*What this task involves*: From the records below, copy out exactly the lines from the one containing "awaiting m st /\" to the one containing "intros fuel pi_array", both included. Add nothing else.

[Records from a data collection]
(** C3 (amended): for a driver on a problem whose first action ends the
    episode, whichever action it is, and that simplification does not solve,
    with a repeat budget of 1 and [resign = 1000000].  The score written back
    is [level * nrepeats[next_act]] for the level of the node the action is
    taken from, which is the root, at level 0.  Hence a run that is over has
    made exactly one call of [set_next], on the root, with the score
    [0 * 1 = 0]; the score of the root is 0 and [report_performance] returns
    [(file_no, 1, 0)].  A run that is not over is still waiting for the
    expansion of the root and has not called [set_next], and the call of
    [get_state] in which the expansion of the root succeeds returns [None]
    and ends the run in that way. *)
Theorem one_step_terminal_run (e : E) (g : Rng) (f max_var1 : Z) (tau : Z -> F)
    (inputs : list (nat * list F * F)) (outs : list (option (ndarray3 F))) m st :
  env_ok e ->
  (forall a, term_at (pos0 f) a = true) ->
  play e g f max_var1 1 tau 1000000 inputs = Ret (outs, m, st) ->
  Pi_root m <> None ->
  (phase m = None -> single_traversal f m st) /\
  (phase m <> None ->
   awaiting m st /\
   forall (fuel : nat) (pi_array : list F) (v_value : F) n m1 st1,
     heap st !! 0%nat = Some n ->
     expand_current fuel m st 0%nat n pi_array v_value = Ret (Expanded m1, st1) ->
     exists m' st',
       get_state (S fuel) m st pi_array v_value = Ret (None, m', st') /\
       single_traversal f m' st').
Proof.
  intros He Hterm Hplay Hroot. unfold play in Hplay. inv_bind Hplay.
  destruct x as [m0 st0].
  assert (Hroot0 : Pi_root m0 <> None).
  { intros Hnone.
    assert (Hph0 : phase m0 = None).
    { unfold MCT_init in Hstep. destruct (env_resetAt e f) as [[s |] e1].
      - inv_bind Hstep. inversion Hstep; subst. discriminate.
      - by inversion Hstep. }
    destruct (get_state_many_done inputs m0 st0 outs m st Hph0 Hplay) as [-> _].
    contradiction. }
  destruct (MCT_init_ok e g f max_var1 1 tau 1000000 m0 st0 He Hstep Hroot0)
    as (Hok0 & Hfile0 & Hph0 & Hcur0 & Hcalls0 & _ & n0 & Hheap0 & Hev0).
  assert (Hwait0 : awaiting m0 st0).
  { split; [congruence |]. split; [exact Hcur0 |]. split; [exact Hcalls0 |].
    exists n0. by rewrite Hheap0. }
  rewrite <- Hfile0 in Hterm.
  destruct (get_state_many_one_step 1000000 inputs _ m0 st0 outs m st
              Hok0 Hwait0 Hterm Hplay) as ((pm & Hok) & Hfile & Hcase).
  rewrite Hfile0 in Hcase.
  split.
  - intros Hph. destruct Hcase as [(Hcontra & _) | Hdone]; [contradiction | exact Hdone].
  - intros Hph. destruct Hcase as [Hwait | (Hcontra & _)]; [| contradiction].
    split; [exact Hwait |].
    intros fuel pi_array v_value n m1 st1 Hn Hexp.
    destruct Hwait as (_ & Hcur & Hcalls & n' & Hn' & Hev).
    assert (n' = n) by congruence. subst n'.
    assert (Hterm1 : forall a, term_at (pm 0%nat) a = true).
    { intros a. rewrite (run_pos0 _ _ _ _ _ Hok), Hfile. apply Hterm. }
    destruct (first_traversal pm 1000000 fuel m st n pi_array v_value m1 st1
                Hok Hph Hcur Hn Hev Hcalls Hterm1 Hexp)
      as (m2 & st2 & r & Hloop & Hph2 & Hroot2 & Hfile2 & Hcalls2 & Hr2 & Hs2 & Hrep2).
    exists m2, st2. split.
    + unfold get_state. destruct (phase m); [exact Hloop | congruence].
    + split; [exact Hph2 |]. split; [exact Hcalls2 |]. split; [by exists r |].
      apply (report_single f m2 st2 r); auto. congruence.
Qed.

*Task answer*:
   awaiting m st /\
   forall (fuel : nat) (pi_array : list F) (v_value : F) n m1 st1,
     heap st !! 0%nat = Some n ->
     expand_current fuel m st 0%nat n pi_array v_value = Ret (Expanded m1, st1) ->
     exists m' st',
       get_state (S fuel) m st pi_array v_value = Ret (None, m', st') /\
       single_traversal f m' st').
Proof.
  intros He Hterm Hplay Hroot. unfold play in Hplay. inv_bind Hplay.
  destruct x as [m0 st0].
  assert (Hroot0 : Pi_root m0 <> None).
  { intros Hnone.
    assert (Hph0 : phase m0 = None).
    { unfold MCT_init in Hstep. destruct (env_resetAt e f) as [[s |] e1].
      - inv_bind Hstep. inversion Hstep; subst. discriminate.
      - by inversion Hstep. }
    destruct (get_state_many_done inputs m0 st0 outs m st Hph0 Hplay) as [-> _].
    contradiction. }
  destruct (MCT_init_ok e g f max_var1 1 tau 1000000 m0 st0 He Hstep Hroot0)
    as (Hok0 & Hfile0 & Hph0 & Hcur0 & Hcalls0 & _ & n0 & Hheap0 & Hev0).
  assert (Hwait0 : awaiting m0 st0).
  { split; [congruence |]. split; [exact Hcur0 |]. split; [exact Hcalls0 |].
    exists n0. by rewrite Hheap0. }
  rewrite <- Hfile0 in Hterm.
  destruct (get_state_many_one_step 1000000 inputs _ m0 st0 outs m st
              Hok0 Hwait0 Hterm Hplay) as ((pm & Hok) & Hfile & Hcase).
  rewrite Hfile0 in Hcase.
  split.
  - intros Hph. destruct Hcase as [(Hcontra & _) | Hdone]; [contradiction | exact Hdone].
  - intros Hph. destruct Hcase as [Hwait | (Hcontra & _)]; [| contradiction].
    split; [exact Hwait |].
    intros fuel pi_array v_value n m1 st1 Hn Hexp.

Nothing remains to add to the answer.